Return the entries in full, exactly as they were written.

╭─ Supplied data

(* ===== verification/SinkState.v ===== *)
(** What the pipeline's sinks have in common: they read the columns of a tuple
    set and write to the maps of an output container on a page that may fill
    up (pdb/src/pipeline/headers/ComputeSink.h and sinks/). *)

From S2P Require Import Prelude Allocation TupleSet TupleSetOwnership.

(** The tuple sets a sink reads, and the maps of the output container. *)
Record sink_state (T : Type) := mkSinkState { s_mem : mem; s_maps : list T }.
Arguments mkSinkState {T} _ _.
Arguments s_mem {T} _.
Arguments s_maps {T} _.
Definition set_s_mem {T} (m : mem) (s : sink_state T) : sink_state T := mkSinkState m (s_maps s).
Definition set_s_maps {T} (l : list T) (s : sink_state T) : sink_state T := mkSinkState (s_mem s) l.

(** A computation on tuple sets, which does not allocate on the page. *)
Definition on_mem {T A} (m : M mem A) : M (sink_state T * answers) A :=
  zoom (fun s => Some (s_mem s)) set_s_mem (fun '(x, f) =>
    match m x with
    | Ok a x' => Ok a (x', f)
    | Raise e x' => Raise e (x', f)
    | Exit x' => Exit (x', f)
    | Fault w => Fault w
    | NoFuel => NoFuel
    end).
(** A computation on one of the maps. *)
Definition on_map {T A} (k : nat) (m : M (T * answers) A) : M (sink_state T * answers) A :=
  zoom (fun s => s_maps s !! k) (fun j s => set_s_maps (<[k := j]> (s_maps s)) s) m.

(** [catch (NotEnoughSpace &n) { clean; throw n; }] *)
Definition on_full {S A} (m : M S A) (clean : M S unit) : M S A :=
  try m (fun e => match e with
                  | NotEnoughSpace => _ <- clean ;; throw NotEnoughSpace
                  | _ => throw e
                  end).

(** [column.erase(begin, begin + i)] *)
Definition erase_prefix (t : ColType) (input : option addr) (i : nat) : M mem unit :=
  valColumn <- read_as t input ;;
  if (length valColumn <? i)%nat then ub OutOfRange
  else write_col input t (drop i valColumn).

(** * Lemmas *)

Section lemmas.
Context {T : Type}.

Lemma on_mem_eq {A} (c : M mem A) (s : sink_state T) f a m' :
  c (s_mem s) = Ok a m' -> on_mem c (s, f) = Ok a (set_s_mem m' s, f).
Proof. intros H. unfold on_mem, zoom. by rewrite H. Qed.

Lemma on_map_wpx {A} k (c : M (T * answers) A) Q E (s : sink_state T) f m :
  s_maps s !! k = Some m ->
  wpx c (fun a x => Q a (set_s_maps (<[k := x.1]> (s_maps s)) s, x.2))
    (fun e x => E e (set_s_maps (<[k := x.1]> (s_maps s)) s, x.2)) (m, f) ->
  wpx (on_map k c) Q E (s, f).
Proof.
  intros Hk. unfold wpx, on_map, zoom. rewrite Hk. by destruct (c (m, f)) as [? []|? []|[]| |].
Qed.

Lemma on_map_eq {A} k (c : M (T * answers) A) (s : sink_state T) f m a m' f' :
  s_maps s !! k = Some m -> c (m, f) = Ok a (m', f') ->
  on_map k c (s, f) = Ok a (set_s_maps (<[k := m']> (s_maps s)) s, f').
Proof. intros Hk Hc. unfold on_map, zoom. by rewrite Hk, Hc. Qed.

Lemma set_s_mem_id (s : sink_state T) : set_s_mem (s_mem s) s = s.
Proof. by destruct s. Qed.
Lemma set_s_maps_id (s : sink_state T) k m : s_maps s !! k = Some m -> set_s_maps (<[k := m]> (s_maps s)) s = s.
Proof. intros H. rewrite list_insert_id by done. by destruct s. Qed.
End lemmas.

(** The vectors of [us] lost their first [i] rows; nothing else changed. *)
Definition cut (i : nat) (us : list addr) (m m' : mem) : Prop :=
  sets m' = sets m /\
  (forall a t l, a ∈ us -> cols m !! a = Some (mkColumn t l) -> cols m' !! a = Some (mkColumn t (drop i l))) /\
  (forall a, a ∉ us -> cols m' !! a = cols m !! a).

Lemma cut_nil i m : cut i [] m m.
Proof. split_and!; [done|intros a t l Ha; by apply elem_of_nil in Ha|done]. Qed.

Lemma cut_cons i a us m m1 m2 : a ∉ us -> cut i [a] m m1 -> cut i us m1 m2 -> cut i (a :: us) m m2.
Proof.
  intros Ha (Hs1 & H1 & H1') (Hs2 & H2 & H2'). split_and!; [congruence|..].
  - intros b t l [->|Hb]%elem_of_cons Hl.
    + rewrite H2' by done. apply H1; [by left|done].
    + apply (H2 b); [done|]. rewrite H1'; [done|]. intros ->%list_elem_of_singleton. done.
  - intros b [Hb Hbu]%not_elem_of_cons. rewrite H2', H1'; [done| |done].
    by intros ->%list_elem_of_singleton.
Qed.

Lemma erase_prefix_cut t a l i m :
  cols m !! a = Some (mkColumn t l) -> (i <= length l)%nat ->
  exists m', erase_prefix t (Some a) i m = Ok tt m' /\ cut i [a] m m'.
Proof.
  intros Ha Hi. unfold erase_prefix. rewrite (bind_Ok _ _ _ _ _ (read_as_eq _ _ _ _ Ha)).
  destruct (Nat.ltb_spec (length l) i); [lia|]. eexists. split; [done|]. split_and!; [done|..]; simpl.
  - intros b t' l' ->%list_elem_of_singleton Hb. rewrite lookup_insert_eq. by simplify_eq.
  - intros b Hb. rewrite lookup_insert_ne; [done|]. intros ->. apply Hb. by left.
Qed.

╰─

■ **Answer section**
(* ===== verification/SinkState.v ===== *)
(** What the pipeline's sinks have in common: they read the columns of a tuple
    set and write to the maps of an output container on a page that may fill
    up (pdb/src/pipeline/headers/ComputeSink.h and sinks/). *)

From S2P Require Import Prelude Allocation TupleSet TupleSetOwnership.

(** The tuple sets a sink reads, and the maps of the output container. *)
Record sink_state (T : Type) := mkSinkState { s_mem : mem; s_maps : list T }.
Arguments mkSinkState {T} _ _.
Arguments s_mem {T} _.
Arguments s_maps {T} _.
Definition set_s_mem {T} (m : mem) (s : sink_state T) : sink_state T := mkSinkState m (s_maps s).
Definition set_s_maps {T} (l : list T) (s : sink_state T) : sink_state T := mkSinkState (s_mem s) l.

(** A computation on tuple sets, which does not allocate on the page. *)
Definition on_mem {T A} (m : M mem A) : M (sink_state T * answers) A :=
  zoom (fun s => Some (s_mem s)) set_s_mem (fun '(x, f) =>
    match m x with
    | Ok a x' => Ok a (x', f)
    | Raise e x' => Raise e (x', f)
    | Exit x' => Exit (x', f)
    | Fault w => Fault w
    | NoFuel => NoFuel
    end).
(** A computation on one of the maps. *)
Definition on_map {T A} (k : nat) (m : M (T * answers) A) : M (sink_state T * answers) A :=
  zoom (fun s => s_maps s !! k) (fun j s => set_s_maps (<[k := j]> (s_maps s)) s) m.

(** [catch (NotEnoughSpace &n) { clean; throw n; }] *)
Definition on_full {S A} (m : M S A) (clean : M S unit) : M S A :=
  try m (fun e => match e with
                  | NotEnoughSpace => _ <- clean ;; throw NotEnoughSpace
                  | _ => throw e
                  end).

(** [column.erase(begin, begin + i)] *)
Definition erase_prefix (t : ColType) (input : option addr) (i : nat) : M mem unit :=
  valColumn <- read_as t input ;;
  if (length valColumn <? i)%nat then ub OutOfRange
  else write_col input t (drop i valColumn).

(** * Lemmas *)

Section lemmas.
Context {T : Type}.

Lemma on_mem_eq {A} (c : M mem A) (s : sink_state T) f a m' :
  c (s_mem s) = Ok a m' -> on_mem c (s, f) = Ok a (set_s_mem m' s, f).
Proof. intros H. unfold on_mem, zoom. by rewrite H. Qed.

Lemma on_map_wpx {A} k (c : M (T * answers) A) Q E (s : sink_state T) f m :
  s_maps s !! k = Some m ->
  wpx c (fun a x => Q a (set_s_maps (<[k := x.1]> (s_maps s)) s, x.2))
    (fun e x => E e (set_s_maps (<[k := x.1]> (s_maps s)) s, x.2)) (m, f) ->
  wpx (on_map k c) Q E (s, f).
Proof.
  intros Hk. unfold wpx, on_map, zoom. rewrite Hk. by destruct (c (m, f)) as [? []|? []|[]| |].
Qed.

Lemma on_map_eq {A} k (c : M (T * answers) A) (s : sink_state T) f m a m' f' :
  s_maps s !! k = Some m -> c (m, f) = Ok a (m', f') ->
  on_map k c (s, f) = Ok a (set_s_maps (<[k := m']> (s_maps s)) s, f').
Proof. intros Hk Hc. unfold on_map, zoom. by rewrite Hk, Hc. Qed.

Lemma set_s_mem_id (s : sink_state T) : set_s_mem (s_mem s) s = s.
Proof. by destruct s. Qed.
Lemma set_s_maps_id (s : sink_state T) k m : s_maps s !! k = Some m -> set_s_maps (<[k := m]> (s_maps s)) s = s.
Proof. intros H. rewrite list_insert_id by done. by destruct s. Qed.
End lemmas.

(** The vectors of [us] lost their first [i] rows; nothing else changed. *)
Definition cut (i : nat) (us : list addr) (m m' : mem) : Prop :=
  sets m' = sets m /\
  (forall a t l, a ∈ us -> cols m !! a = Some (mkColumn t l) -> cols m' !! a = Some (mkColumn t (drop i l))) /\
  (forall a, a ∉ us -> cols m' !! a = cols m !! a).

Lemma cut_nil i m : cut i [] m m.
Proof. split_and!; [done|intros a t l Ha; by apply elem_of_nil in Ha|done]. Qed.

Lemma cut_cons i a us m m1 m2 : a ∉ us -> cut i [a] m m1 -> cut i us m1 m2 -> cut i (a :: us) m m2.
Proof.
  intros Ha (Hs1 & H1 & H1') (Hs2 & H2 & H2'). split_and!; [congruence|..].
  - intros b t l [->|Hb]%elem_of_cons Hl.
    + rewrite H2' by done. apply H1; [by left|done].
    + apply (H2 b); [done|]. rewrite H1'; [done|]. intros ->%list_elem_of_singleton. done.
  - intros b [Hb Hbu]%not_elem_of_cons. rewrite H2', H1'; [done| |done].
    by intros ->%list_elem_of_singleton.
Qed.

Lemma erase_prefix_cut t a l i m :
  cols m !! a = Some (mkColumn t l) -> (i <= length l)%nat ->
  exists m', erase_prefix t (Some a) i m = Ok tt m' /\ cut i [a] m m'.
Proof.
  intros Ha Hi. unfold erase_prefix. rewrite (bind_Ok _ _ _ _ _ (read_as_eq _ _ _ _ Ha)).
  destruct (Nat.ltb_spec (length l) i); [lia|]. eexists. split; [done|]. split_and!; [done|..]; simpl.
  - intros b t' l' ->%list_elem_of_singleton Hb. rewrite lookup_insert_eq. by simplify_eq.
  - intros b Hb. rewrite lookup_insert_ne; [done|]. intros ->. apply Hb. by left.
Qed.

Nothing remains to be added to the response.